»»

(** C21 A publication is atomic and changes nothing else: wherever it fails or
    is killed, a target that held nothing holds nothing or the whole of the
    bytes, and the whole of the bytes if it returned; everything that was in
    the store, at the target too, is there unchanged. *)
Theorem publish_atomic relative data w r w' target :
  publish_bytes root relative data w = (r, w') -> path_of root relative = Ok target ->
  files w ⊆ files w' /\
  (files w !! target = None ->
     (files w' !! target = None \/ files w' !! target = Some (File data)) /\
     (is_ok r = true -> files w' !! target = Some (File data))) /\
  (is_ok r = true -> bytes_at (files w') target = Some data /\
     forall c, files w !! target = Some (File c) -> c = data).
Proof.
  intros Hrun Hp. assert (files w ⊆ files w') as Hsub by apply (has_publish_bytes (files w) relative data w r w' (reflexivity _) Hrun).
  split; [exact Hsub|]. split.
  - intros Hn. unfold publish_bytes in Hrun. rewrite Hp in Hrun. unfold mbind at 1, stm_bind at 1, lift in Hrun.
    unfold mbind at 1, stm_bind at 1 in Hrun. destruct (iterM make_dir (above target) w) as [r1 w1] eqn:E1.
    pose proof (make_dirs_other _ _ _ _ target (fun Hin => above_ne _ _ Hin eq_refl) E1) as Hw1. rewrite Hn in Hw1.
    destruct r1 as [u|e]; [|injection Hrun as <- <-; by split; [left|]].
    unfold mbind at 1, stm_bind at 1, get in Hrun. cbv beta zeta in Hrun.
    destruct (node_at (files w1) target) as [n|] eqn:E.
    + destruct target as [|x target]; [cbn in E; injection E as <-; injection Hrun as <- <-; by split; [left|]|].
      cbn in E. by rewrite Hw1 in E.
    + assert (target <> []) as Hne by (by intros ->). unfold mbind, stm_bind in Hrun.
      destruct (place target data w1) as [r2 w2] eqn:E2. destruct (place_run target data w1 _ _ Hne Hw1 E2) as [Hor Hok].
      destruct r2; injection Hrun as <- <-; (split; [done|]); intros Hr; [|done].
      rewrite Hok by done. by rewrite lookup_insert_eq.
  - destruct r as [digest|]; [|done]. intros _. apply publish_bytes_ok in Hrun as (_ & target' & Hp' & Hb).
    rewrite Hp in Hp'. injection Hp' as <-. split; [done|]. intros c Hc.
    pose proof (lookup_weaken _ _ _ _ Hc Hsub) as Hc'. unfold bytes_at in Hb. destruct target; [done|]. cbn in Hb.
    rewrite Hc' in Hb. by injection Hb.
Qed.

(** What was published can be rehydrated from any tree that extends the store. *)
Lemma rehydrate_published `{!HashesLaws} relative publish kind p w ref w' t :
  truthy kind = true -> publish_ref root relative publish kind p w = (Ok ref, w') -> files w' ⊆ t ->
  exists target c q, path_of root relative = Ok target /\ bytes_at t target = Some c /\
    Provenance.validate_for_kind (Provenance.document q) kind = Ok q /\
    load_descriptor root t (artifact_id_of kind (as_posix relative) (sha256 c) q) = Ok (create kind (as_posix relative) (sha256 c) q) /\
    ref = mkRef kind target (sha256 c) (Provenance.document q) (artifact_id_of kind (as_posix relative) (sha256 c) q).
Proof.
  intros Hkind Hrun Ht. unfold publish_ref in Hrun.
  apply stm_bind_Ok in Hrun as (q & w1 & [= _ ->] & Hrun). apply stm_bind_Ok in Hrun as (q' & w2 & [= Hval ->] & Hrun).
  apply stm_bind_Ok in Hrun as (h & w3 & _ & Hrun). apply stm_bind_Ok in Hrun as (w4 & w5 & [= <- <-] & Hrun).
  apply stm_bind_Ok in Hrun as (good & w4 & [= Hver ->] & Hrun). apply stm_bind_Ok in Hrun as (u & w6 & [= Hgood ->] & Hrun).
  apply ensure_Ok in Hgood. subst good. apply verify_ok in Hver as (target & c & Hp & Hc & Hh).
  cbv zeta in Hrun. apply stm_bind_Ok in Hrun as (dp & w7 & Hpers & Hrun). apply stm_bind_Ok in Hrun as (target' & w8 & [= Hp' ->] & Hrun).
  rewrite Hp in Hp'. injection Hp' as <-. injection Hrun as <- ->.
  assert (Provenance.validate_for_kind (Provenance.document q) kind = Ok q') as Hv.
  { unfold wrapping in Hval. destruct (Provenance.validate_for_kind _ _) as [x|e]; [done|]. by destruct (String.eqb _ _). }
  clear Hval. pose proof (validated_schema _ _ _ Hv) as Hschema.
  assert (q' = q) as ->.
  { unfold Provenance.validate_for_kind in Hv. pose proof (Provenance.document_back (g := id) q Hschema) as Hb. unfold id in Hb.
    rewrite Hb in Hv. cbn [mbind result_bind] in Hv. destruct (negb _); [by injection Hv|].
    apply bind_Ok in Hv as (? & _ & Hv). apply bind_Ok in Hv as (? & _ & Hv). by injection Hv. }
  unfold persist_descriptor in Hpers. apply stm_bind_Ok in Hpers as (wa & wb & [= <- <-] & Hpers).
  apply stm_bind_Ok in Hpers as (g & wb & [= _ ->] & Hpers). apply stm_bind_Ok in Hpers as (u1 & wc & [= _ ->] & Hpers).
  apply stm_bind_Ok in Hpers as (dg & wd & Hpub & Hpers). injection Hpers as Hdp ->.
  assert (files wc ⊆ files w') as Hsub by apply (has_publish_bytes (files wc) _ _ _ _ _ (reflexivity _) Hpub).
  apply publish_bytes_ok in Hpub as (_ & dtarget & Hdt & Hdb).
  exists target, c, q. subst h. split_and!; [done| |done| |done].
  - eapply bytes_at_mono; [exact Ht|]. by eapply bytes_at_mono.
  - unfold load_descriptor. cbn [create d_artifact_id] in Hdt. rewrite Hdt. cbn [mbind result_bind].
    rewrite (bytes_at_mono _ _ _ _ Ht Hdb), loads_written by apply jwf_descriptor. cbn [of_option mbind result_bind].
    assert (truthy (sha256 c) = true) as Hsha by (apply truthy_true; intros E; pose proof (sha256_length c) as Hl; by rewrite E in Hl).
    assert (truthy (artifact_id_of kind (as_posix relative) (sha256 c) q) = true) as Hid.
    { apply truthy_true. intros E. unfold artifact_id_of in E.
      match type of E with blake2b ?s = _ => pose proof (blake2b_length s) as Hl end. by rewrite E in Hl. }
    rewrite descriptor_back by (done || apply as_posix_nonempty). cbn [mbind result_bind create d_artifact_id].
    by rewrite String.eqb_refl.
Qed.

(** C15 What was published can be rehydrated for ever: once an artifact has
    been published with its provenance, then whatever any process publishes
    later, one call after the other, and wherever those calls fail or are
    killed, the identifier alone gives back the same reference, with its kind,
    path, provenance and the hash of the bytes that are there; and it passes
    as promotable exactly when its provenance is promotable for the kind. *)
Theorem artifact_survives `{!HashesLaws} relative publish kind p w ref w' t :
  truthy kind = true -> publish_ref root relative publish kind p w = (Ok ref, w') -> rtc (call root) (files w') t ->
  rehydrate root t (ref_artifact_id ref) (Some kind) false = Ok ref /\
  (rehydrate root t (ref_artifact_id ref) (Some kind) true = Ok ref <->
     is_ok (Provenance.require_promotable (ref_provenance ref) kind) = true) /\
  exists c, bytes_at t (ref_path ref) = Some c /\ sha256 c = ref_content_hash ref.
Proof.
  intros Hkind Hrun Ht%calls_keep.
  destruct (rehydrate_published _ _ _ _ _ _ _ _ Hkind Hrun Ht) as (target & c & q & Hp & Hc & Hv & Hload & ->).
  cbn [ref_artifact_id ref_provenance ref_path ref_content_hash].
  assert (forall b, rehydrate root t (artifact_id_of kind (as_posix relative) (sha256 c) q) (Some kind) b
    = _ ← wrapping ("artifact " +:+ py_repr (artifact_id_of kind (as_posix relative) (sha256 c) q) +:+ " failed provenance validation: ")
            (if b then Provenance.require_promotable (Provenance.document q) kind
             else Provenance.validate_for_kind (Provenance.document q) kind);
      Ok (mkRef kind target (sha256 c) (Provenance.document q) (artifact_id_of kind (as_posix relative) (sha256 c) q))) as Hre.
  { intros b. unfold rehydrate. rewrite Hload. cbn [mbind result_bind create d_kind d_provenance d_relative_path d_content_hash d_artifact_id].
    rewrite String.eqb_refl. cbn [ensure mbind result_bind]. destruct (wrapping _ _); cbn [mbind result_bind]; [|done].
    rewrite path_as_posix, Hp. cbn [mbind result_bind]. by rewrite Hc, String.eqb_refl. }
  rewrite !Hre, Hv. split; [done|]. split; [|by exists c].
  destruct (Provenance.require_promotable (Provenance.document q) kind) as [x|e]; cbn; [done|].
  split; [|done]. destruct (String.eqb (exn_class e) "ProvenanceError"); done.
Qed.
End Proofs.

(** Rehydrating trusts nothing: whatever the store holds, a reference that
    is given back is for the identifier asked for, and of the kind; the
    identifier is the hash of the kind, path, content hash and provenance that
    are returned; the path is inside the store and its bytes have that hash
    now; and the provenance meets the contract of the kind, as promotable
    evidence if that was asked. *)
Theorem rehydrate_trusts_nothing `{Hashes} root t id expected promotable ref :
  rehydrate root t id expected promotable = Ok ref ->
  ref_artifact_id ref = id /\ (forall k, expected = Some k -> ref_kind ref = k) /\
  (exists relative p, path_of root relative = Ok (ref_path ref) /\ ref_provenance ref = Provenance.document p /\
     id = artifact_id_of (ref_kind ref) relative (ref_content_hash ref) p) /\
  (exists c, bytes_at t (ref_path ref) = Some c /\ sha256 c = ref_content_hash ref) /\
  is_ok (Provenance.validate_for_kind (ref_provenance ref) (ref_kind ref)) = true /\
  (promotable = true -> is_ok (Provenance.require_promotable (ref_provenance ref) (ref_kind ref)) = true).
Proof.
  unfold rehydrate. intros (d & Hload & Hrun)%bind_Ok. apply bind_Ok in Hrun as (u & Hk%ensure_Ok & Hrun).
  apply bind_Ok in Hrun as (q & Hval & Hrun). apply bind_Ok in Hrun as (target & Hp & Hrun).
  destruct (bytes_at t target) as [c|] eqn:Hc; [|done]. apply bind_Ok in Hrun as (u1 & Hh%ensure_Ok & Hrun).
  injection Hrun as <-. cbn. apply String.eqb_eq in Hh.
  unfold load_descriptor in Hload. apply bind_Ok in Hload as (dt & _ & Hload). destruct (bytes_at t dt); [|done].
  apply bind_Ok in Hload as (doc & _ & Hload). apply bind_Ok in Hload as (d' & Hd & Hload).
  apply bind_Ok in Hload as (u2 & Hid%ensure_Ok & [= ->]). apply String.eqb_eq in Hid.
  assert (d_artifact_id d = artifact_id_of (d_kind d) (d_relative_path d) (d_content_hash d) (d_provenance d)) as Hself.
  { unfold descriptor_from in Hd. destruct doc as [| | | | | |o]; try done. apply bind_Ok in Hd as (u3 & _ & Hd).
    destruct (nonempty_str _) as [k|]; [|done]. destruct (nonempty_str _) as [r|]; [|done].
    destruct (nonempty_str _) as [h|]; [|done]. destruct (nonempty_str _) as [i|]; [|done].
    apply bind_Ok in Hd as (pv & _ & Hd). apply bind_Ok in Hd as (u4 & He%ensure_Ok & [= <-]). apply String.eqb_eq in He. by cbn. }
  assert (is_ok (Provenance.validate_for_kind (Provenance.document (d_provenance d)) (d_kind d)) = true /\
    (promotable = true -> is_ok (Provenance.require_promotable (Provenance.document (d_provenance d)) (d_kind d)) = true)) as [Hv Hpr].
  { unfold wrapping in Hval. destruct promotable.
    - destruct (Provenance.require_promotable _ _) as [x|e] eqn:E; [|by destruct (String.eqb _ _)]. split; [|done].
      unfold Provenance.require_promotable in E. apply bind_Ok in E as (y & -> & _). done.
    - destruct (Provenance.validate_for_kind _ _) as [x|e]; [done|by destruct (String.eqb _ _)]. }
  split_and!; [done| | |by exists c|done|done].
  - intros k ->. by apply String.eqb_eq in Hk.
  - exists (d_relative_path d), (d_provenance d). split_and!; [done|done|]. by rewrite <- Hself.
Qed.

««

▸ **Task brief**
A verbatim transcription is needed of the lines above, starting at the line with "d_relative_path d_content_hash d_artifact_id]." and ending at the line with "rewrite String.eqb_refl. cbn", both included, and of nothing else.

▸ **Written reply**
  { intros b. unfold rehydrate. rewrite Hload. cbn [mbind result_bind create d_kind d_provenance d_relative_path d_content_hash d_artifact_id].
    rewrite String.eqb_refl. cbn [ensure mbind result_bind]. destruct (wrapping _ _); cbn [mbind result_bind]; [|done].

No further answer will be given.